[Record excerpts Boundary: Start]

(* ===== verification/LogWriter.v ===== *)
(** * The in-memory log

    [ic-log/src/writer.rs] and [formatter/buffer.rs]: formatted lines go to the
    console and to a ring of the last lines, from which [take_records] reads a
    page by absolute offset.  The ring buffer is [AllocRingBuffer] of the
    [ringbuffer] crate, a parameter; [String::from_utf8_lossy] is a parameter,
    too (nothing depends on how it decodes). *)

From S2P Require Import Prelude.
Local Open Scope Z_scope.
Local Open Scope sdk_scope.

(** [AllocRingBuffer<T>]. *)
Class RingLib (T : Type) := {
  ring : Type;
  ring_new : Z -> ring;
  ring_push : ring -> T -> ring;
  ring_iter : ring -> list T;
  ring_len : ring -> Z;
  ring_capacity : ring -> Z;
}.

(** The last elements of a list. *)
Definition lastn {A} (n : Z) (l : list A) : list A := drop (length l - Z.to_nat n) l.

Class RingLaws (T : Type) `{RingLib T} := {
  ring_new_law cap : 0 < cap -> ring_iter (ring_new cap) = [] /\ ring_capacity (ring_new cap) = cap;
  ring_push_law r x :
    ring_iter (ring_push r x) = lastn (ring_capacity r) (ring_iter r ++ [x]) /\
    ring_capacity (ring_push r x) = ring_capacity r;
  ring_len_law r : ring_len r = zlength (ring_iter r);
}.

(** [formatter::buffer::Buffer], the bytes of a formatted line. *)
Definition Buffer : Type := list Z.

Module InMemoryWriter.
Section writer.
Context `{Target} `{!RingLib string}.
Variable from_utf8_lossy : list Z -> string.

Definition INIT_LOG_CAPACITY : Z := 128.

(** The thread-local state. *)
Record t := mk {
  count : Z;                 (** [LOG_RECORDS.0] *)
  records : ring (T := string);           (** [LOG_RECORDS.1] *)
  enabled : bool;            (** [IS_ENABLED] *)
  max_record_length : Z;     (** [MAX_RECORD_LENGTH] *)
}.

Definition initial : t := mk 0 (ring_new INIT_LOG_CAPACITY) false 0.

Record Log := mk_log { log : string; offset : Z }.
Record Logs := mk_logs { logs : list Log; all_logs_count : Z }.

Definition Logs_default : Logs := mk_logs [] 0.

Definition init_buffer (capacity max_record_length : Z) (s : t) : t :=
  if 0 <? capacity then mk 0 (ring_new capacity) true max_record_length
  else mk 0 (ring_new 1) false max_record_length.

(** [Vec::<Log>::with_capacity]: panics when the byte size does not fit an
    [isize] (a [Log] has four words). *)
Definition with_capacity (max_count : Z) : outcome unit :=
  assert (max_count * (usize_bits / 2) <=? 2 ^ (usize_bits - 1) - 1); Ret tt.

(** The loop that collects a page. *)
Fixpoint collect (offset : Z) (page : list string) : outcome (list Log) :=
  match page with
  | [] => Ret []
  | log :: page =>
      next ← u_add usize_bits offset 1;
      rest ← collect next page;
      Ret (mk_log log offset :: rest)
  end.

Definition take_records (max_count from_offset : Z) (s : t) : outcome Logs :=
  if negb (enabled s) then Ret Logs_default else
  let all_logs_count := count s in
  if (all_logs_count <=? from_offset) || (all_logs_count =? 0)
  then Ret (mk_logs [] all_logs_count) else
  _ ← with_capacity max_count;
  let len := ring_len (records s) in
  sum ← u_add usize_bits from_offset len;
  from_offset ←
    (if sum <? all_logs_count then Ret 0
     else if len <? all_logs_count then
       r ← u_rem all_logs_count (ring_capacity (records s)); u_sub usize_bits from_offset r
     else Ret from_offset);
  first_index ← u_rem from_offset (ring_capacity (records s));
  a ← u_add usize_bits all_logs_count first_index;
  offset ← u_sub usize_bits a len;
  l ← collect offset (take (Z.to_nat max_count) (drop (Z.to_nat first_index) (ring_iter (records s))));
  Ret (mk_logs l all_logs_count).

Definition change_capacity (capacity : Z) (s : t) : outcome t :=
  let all_logs_count := count s in
  if 0 <? capacity then
    l ← take_records capacity (saturating_sub all_logs_count capacity) s;
    let buffer := foldl (fun b r => ring_push b (log r)) (ring_new capacity) (logs l) in
    Ret (mk all_logs_count buffer true (max_record_length s))
  else Ret (mk all_logs_count (ring_new 1) false (max_record_length s)).

(** What is stored of a line. *)
Definition truncated (max_length : Z) (buf : Buffer) : string :=
  from_utf8_lossy (take (Z.to_nat (Z.min max_length (zlength buf))) buf).

Definition print (buf : Buffer) (s : t) : outcome t :=
  if negb (enabled s) then Ret s else
  n ← u_add usize_bits (count s) 1;
  Ret (mk n (ring_push (records s) (truncated (max_record_length s) buf)) (enabled s)
         (max_record_length s)).

Fixpoint print_all (bufs : list Buffer) (s : t) : outcome t :=
  match bufs with [] => Ret s | b :: bufs => s ← print b s; print_all bufs s end.
End writer.
End InMemoryWriter.

(** ** Properties *)

Section writer_laws.
Context `{Target} `{!RingLib string, !RingLaws string}.
Variable lossy : list Z -> string.
Notation t := InMemoryWriter.t.
Notation Log := InMemoryWriter.Log.

(** The lines with their absolute offsets. *)
Fixpoint numbered (offset : Z) (lines : list string) : list Log :=
  match lines with
  | [] => []
  | l :: lines => InMemoryWriter.mk_log l offset :: numbered (offset + 1) lines
  end.

Lemma numbered_take n o lines : take n (numbered o lines) = numbered o (take n lines).
Proof. revert o lines. induction n as [|n IH]; intros o [|l lines]; cbn; by rewrite ?IH. Qed.

Lemma numbered_drop n o lines : drop n (numbered o lines) = numbered (o + Z.of_nat n) (drop n lines).
Proof.
  revert o lines. induction n as [|n IH]; intros o [|l lines]; try done.
  - by rewrite Z.add_0_r.
  - cbn [numbered drop]. rewrite IH. f_equal. lia.
Qed.

Lemma collect_numbered o page :
  0 <= o -> o + zlength page < 2 ^ usize_bits ->
  InMemoryWriter.collect o page = Ret (numbered o page).
Proof.
  unfold zlength. revert o. induction page as [|l page IH]; intros o Ho Hlen; [done|].
  cbn [length] in Hlen. cbn [InMemoryWriter.collect numbered]. rewrite u_add_ok by lia.
  cbn [mbind outcome_bind]. rewrite IH by lia. done.
Qed.

(** The state of a log of capacity [cap] after [lines]. *)
Definition holds (cap : Z) (lines : list string) (s : t) : Prop :=
  InMemoryWriter.enabled s = true /\ InMemoryWriter.count s = zlength lines /\
  ring_capacity (InMemoryWriter.records s) = cap /\
  ring_iter (InMemoryWriter.records s) = lastn cap lines.

Lemma lastn_snoc {A} n (l : list A) x :
  0 < n -> lastn n (lastn n l ++ [x]) = lastn n (l ++ [x]).
Proof.
  intros Hn. unfold lastn. rewrite !length_app, length_drop. cbn.
  destruct (decide (length l <= Z.to_nat n)%nat) as [Hl|Hl].
  - replace (length l - Z.to_nat n)%nat with 0%nat by lia. rewrite drop_0. f_equal. lia.
  - rewrite <- (drop_app_le l [x]) by lia. rewrite drop_drop. f_equal. lia.
Qed.

Lemma holds_print cap lines s buf :
  0 < cap -> zlength lines + 1 < 2 ^ usize_bits -> holds cap lines s ->
  exists s', InMemoryWriter.print lossy buf s = Ret s' /\
    InMemoryWriter.max_record_length s' = InMemoryWriter.max_record_length s /\
    holds cap (lines ++ [InMemoryWriter.truncated lossy (InMemoryWriter.max_record_length s) buf]) s'.
Proof.
  intros Hcap Hlen (He & Hc & Hrc & Hri). unfold InMemoryWriter.print. rewrite He, Hc. cbn [negb].
  rewrite u_add_ok by (pose proof (zlength_nonneg lines); lia). cbn [mbind outcome_bind].
  eexists. split_and!; [done..|].
  destruct (ring_push_law (InMemoryWriter.records s)
    (InMemoryWriter.truncated lossy (InMemoryWriter.max_record_length s) buf)) as [Hi Hcp].
  split_and!; cbn [InMemoryWriter.enabled InMemoryWriter.count InMemoryWriter.records].
  - done.
  - by rewrite zlength_app.
  - by rewrite Hcp.
  - by rewrite Hi, Hrc, Hri, lastn_snoc.
Qed.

[Record excerpts Boundary: End]

- **Problem requirements**:
Each line above that includes "revert" should be shown.

- **Reply**:
Proof. revert o lines. induction n as [|n IH]; intros o [|l lines]; cbn; by rewrite ?IH. Qed.
  revert o lines. induction n as [|n IH]; intros o [|l lines]; try done.
  unfold zlength. revert o. induction page as [|l page IH]; intros o Ho Hlen; [done|].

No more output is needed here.